I am sorry but https://github.com/apache/bookkeeper/issues/3751
doesn't report the full story ( I will ask Massimiliano do add more
logs)

The Bookie operation timed out because on the Bookie side the Bookie
sees a packet that is too big, and the cause is that something (the
Netty ByteBuf) is probably recycled



Enrico

>
> I guess the bk thread hangs for some reason in pulsar, the bk server handles 
> the request successfully and sends the response to the bk client, but the bk 
> thread hangs, it didn't handle the response, so timeout.
>
> Massimiliano is tracing it at pulsar side.

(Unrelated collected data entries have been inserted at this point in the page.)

(* ===== verification/NetworkModule.v ===== *)
(** * [network_module.cpp]: from a client message to a cache request and back

    [ProcessOpReq] turns an [MOSDOp] into the [SaOpReq] the cache engine runs;
    [FinishCacheOps] sends the reply and returns the throttle units that the
    worker's Gets took.  The counters' Gets and Puts are single steps here:
    [Throttle.counter_exact] is what allows it.  The messenger, the message class
    [MOSDOp] and the cache engine are outside the repository: of a message the
    model keeps what the code reads, and [replies] is what was sent. *)

From S2P Require Import Prelude CStr Encoding MsgModule Throttle.
Import SaDef.

Module NetworkModule.

(** What the code reads of an [MOSDOp]; [get_pool] is a signed 64-bit pool id, [get_tid]
    an unsigned number that the request keeps in a [long]. *)
Record MOSDOp := {
  mosdop_ptr : Z; get_tid : Z; get_snapid : Z; get_pool : Z; get_seq : Z; m_seed : Z;
  get_snap_seq : Z; get_snaps : list Z; get_oid : bytes; ops : list OSDOp
}.

(** How [ProcessOpReq] ends: 0 with the request, 1 after a reply was sent, -1,
    or by an exception nobody catches. *)
Inductive processed := Converted (r : SaOpReq) | Refused (ret : Z) | Overflow | Threw.

Definition strtok_dot (name : bytes) : list bytes := strtok (is_char "."%char) (c_str name).

(** The name test: [None] when the message is refused, else [isRbd]. *)
Definition is_rbd (vecObj : list bytes) : option bool :=
  match vecObj with
  | h :: _ => if bytes_eqb h (bs "rbd_data")
              then if (3 <=? length vecObj)%nat then Some true else None
              else Some false
  | [] => Some false
  end.

(** [vecObj[vecObj.size() - k]] *)
Definition from_end (k : nat) (vecObj : list bytes) : bytes :=
  default [] (vecObj !! (length vecObj - k)%nat).

(** The object id of a name with at least three sections; [None]: pool overflow. *)
Definition rbd_objid (vecObj : list bytes) : option RbdObjid :=
  let imageId := bs "1" ++ from_end 2 vecObj in
  let head := st_val (strtoull 16 imageId) in
  let seq := wrap 40 (st_val (strtoull 16 (from_end 1 vecObj))) in
  if (3 <? length vecObj)%nat then
    let poolId := st_val (strtoull 10 (from_end 3 vecObj)) in
    if 0 <? Z.shiftr poolId 32 then None
    else Some {| rbd_poolId := poolId; rbd_head := head; rbd_seq := seq;
                 rbd_format := FORMAT_SPECIFY_MD_DATE_POOL; rbd_version := SA_VERSION |}
  else Some {| rbd_poolId := 0; rbd_head := head; rbd_seq := seq;
               rbd_format := FORMAT_UNSPECIFY_MD_DATE_POOL; rbd_version := SA_VERSION |}.

Definition set_rbd (id : RbdObjid) (o : OpRequestOps) : OpRequestOps :=
  {| opSubType := opSubType o; objName := objName o; isRbd := true; rbdObjId := Some id;
     inData := inData o; inDataLen := inDataLen o; outDataLen := outDataLen o;
     objOffset := objOffset o; objLength := objLength o; opFlags := opFlags o; keys := keys o;
     values := values o; subops := subops o; u64vals := u64vals o; cmpModes := cmpModes o |}.

Section process.
Context `{CephInts} (partial_copy : Z -> bytes -> bytes) (readStatFlag : bool).

(** What the loop over [op->ops] has built. *)
Record acc := { a_ops : list OpRequestOps; a_type : OptionsType; a_len : OptionsLength; a_copyup : Z }.

Definition acc0 : acc :=
  {| a_ops := []; a_type := {| ot_write := 0; ot_read := 0 |};
     a_len := {| ol_write := 0; ol_read := 0 |}; a_copyup := 0 |}.

(** One round for the client operation [i]; [id] is [None] for a name that is
    not an rbd name. *)
Definition convert_one (name : bytes) (id : option RbdObjid) (i : OSDOp) (a : acc) : option acc :=
  let oneOp := MsgModule.new_op (c_str name) in
  let oneOp := match id with Some id => set_rbd id oneOp | None => oneOp end in
  c ← MsgModule.ConvertClientopToOpreq partial_copy readStatFlag i oneOp (a_type a) (a_len a);
  Some {| a_ops := a_ops a ++ [MsgModule.c_op c]; a_type := MsgModule.c_type c;
          a_len := MsgModule.c_len c;
          a_copyup := if MsgModule.c_ret c =? 1 then 1 else a_copyup a |}.

Fixpoint convert_ops (name : bytes) (id : option RbdObjid) (l : list OSDOp) (a : acc) : option acc :=
  match l with
  | [] => Some a
  | i :: l' => a' ← convert_one name id i a; convert_ops name id l' a'
  end.

Definition make_req (op : MOSDOp) (a : acc) : SaOpReq :=
  let write := negb (ot_write (a_type a) =? 0) in
  {| vecOps := a_ops a;
     optionType := if write then GCACHE_WRITE else GCACHE_READ;
     optionLength := if write then ol_write (a_len a) else ol_read (a_len a);
     opType := 0; req_snapId := get_snapid op; tid := s64 (get_tid op); opsSequence := get_seq op;
     ptrMosdop := mosdop_ptr op; ptId := m_seed op;
     req_poolId := Z.land (get_pool op) (2 ^ 32 - 1); ts := 0; snapSeq := get_snap_seq op;
     snaps := get_snaps op; exitsCopyUp := a_copyup a; copyupFlag := false;
     ptVersion := u64 (Z.shiftr (get_pool op) 32) |}.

Re: [DISCUSS] BP-61: Revert BP-59 to release ByteBuf using ByteBuf.release() instead of ReferenceCountUtil.safeRelease()

2023-02-02 Thread Yan Zhao
> I think that we must do something, current master branch is not stable.
> 
> My colleague Massimiliano opened this issue
> https://github.com/apache/bookkeeper/issues/3751
> 
> Basically in the current master there is some problem that leads to
> Netty BytBuf corruption.
> 
> The problem is solved by reverting this PR
> https://github.com/apache/bookkeeper/pull/3528 Fix memory leak when
> reading entry but the connection disconnected
> 
> Enrico

Hi, Enrico. We found that the pulsar timeout may not be introduced by 
https://github.com/apache/bookkeeper/pull/3528. Only roll back the pulsar 
version and still maintain https://github.com/apache/bookkeeper/pull/3528, the 
problem is also solved.

I guess the bk thread hangs for some reason in pulsar, the bk server handles 
the request successfully and sends the response to the bk client, but the bk 
thread hangs, it didn't handle the response, so timeout.

Massimiliano is tracing it at pulsar side.